[Stored data entries]

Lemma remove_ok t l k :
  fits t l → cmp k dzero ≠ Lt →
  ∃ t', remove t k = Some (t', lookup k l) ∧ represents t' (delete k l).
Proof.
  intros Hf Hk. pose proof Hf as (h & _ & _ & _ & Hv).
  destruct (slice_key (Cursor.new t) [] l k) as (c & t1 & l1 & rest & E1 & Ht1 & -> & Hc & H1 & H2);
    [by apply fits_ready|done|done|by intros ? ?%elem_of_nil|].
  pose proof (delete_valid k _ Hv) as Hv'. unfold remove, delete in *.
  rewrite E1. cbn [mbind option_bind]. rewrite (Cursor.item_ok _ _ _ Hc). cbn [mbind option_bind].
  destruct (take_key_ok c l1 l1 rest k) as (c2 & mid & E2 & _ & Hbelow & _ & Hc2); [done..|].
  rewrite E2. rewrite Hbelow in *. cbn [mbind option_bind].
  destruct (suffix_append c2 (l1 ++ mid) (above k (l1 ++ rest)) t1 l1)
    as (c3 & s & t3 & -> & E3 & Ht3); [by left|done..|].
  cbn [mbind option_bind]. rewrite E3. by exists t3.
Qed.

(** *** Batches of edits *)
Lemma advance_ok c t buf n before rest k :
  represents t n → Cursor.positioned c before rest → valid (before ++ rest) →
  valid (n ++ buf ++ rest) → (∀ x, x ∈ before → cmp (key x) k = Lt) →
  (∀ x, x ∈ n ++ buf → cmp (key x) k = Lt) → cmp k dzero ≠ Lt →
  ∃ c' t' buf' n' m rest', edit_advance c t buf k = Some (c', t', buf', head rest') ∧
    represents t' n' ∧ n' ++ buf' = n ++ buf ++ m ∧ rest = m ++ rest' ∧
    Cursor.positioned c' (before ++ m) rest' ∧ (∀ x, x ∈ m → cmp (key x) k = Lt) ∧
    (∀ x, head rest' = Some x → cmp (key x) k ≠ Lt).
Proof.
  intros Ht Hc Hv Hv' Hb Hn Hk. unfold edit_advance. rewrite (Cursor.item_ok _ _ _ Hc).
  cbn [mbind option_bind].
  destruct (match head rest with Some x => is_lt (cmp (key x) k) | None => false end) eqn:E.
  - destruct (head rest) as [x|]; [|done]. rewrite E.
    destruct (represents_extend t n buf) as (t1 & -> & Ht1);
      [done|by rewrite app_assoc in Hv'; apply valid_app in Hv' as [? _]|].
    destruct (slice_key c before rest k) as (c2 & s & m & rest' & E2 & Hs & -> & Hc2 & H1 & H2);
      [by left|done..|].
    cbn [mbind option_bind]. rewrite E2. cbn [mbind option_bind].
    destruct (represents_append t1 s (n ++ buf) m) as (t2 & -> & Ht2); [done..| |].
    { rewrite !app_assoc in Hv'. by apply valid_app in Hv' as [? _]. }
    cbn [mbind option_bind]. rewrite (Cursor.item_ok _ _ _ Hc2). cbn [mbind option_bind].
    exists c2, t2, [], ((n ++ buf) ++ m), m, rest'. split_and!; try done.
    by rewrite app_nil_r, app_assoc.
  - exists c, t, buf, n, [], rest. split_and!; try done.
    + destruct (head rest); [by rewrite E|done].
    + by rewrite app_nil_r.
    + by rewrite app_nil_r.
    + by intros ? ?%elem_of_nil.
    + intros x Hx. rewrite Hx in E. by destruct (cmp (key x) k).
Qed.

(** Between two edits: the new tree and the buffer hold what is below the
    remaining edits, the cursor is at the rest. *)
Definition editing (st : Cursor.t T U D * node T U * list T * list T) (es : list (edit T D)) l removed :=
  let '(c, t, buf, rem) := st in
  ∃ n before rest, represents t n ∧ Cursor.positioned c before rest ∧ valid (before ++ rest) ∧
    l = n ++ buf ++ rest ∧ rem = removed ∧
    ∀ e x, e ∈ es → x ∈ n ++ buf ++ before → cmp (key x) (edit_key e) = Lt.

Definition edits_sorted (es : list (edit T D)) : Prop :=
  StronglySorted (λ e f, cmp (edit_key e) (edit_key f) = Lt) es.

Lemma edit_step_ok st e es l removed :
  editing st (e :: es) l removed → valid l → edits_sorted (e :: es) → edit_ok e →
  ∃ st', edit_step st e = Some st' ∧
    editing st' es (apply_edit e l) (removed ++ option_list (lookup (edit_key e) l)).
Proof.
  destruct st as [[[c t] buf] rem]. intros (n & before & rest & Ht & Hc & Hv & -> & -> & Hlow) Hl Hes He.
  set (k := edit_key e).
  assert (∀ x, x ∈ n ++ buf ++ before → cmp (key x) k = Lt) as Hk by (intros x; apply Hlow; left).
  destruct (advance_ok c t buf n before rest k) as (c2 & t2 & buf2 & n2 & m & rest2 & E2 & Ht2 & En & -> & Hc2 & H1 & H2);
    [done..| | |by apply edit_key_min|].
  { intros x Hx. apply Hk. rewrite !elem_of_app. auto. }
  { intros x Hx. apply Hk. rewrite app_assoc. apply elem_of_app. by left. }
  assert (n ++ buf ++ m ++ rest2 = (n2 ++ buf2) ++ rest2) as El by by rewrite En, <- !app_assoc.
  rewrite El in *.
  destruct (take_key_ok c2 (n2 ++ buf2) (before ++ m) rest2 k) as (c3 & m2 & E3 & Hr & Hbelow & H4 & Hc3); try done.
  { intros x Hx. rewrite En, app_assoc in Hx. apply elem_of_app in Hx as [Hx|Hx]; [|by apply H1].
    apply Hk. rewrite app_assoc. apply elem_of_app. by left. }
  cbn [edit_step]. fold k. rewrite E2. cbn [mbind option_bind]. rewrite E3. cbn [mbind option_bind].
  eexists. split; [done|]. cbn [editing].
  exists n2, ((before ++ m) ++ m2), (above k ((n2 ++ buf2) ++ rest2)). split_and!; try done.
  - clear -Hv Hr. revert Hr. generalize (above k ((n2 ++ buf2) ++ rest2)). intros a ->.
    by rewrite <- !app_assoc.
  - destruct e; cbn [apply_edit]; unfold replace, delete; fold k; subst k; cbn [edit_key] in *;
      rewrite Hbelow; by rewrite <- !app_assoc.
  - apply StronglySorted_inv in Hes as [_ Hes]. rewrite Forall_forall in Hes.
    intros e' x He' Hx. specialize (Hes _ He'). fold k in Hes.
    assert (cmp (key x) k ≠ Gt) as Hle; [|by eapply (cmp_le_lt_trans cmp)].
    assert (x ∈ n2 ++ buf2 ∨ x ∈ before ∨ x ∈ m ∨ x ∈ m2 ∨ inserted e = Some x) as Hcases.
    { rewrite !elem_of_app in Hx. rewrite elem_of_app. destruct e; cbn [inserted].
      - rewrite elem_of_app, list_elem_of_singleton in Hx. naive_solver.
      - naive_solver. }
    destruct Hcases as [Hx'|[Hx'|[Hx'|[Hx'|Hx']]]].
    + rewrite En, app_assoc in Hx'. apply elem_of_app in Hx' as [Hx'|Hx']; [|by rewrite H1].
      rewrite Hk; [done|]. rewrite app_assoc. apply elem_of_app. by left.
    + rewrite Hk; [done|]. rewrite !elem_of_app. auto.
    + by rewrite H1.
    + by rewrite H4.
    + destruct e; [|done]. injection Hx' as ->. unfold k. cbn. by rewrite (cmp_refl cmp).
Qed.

> **What to do**: From the records above, repeat exactly the lines from the one with "set (k := edit_key e)." through the one with "[done..| | |by apply edit_key_min|].", both included.

> **Task response**:
  set (k := edit_key e).
  assert (∀ x, x ∈ n ++ buf ++ before → cmp (key x) k = Lt) as Hk by (intros x; apply Hlow; left).
  destruct (advance_ok c t buf n before rest k) as (c2 & t2 & buf2 & n2 & m & rest2 & E2 & Ht2 & En & -> & Hc2 & H1 & H2);
    [done..| | |by apply edit_key_min|].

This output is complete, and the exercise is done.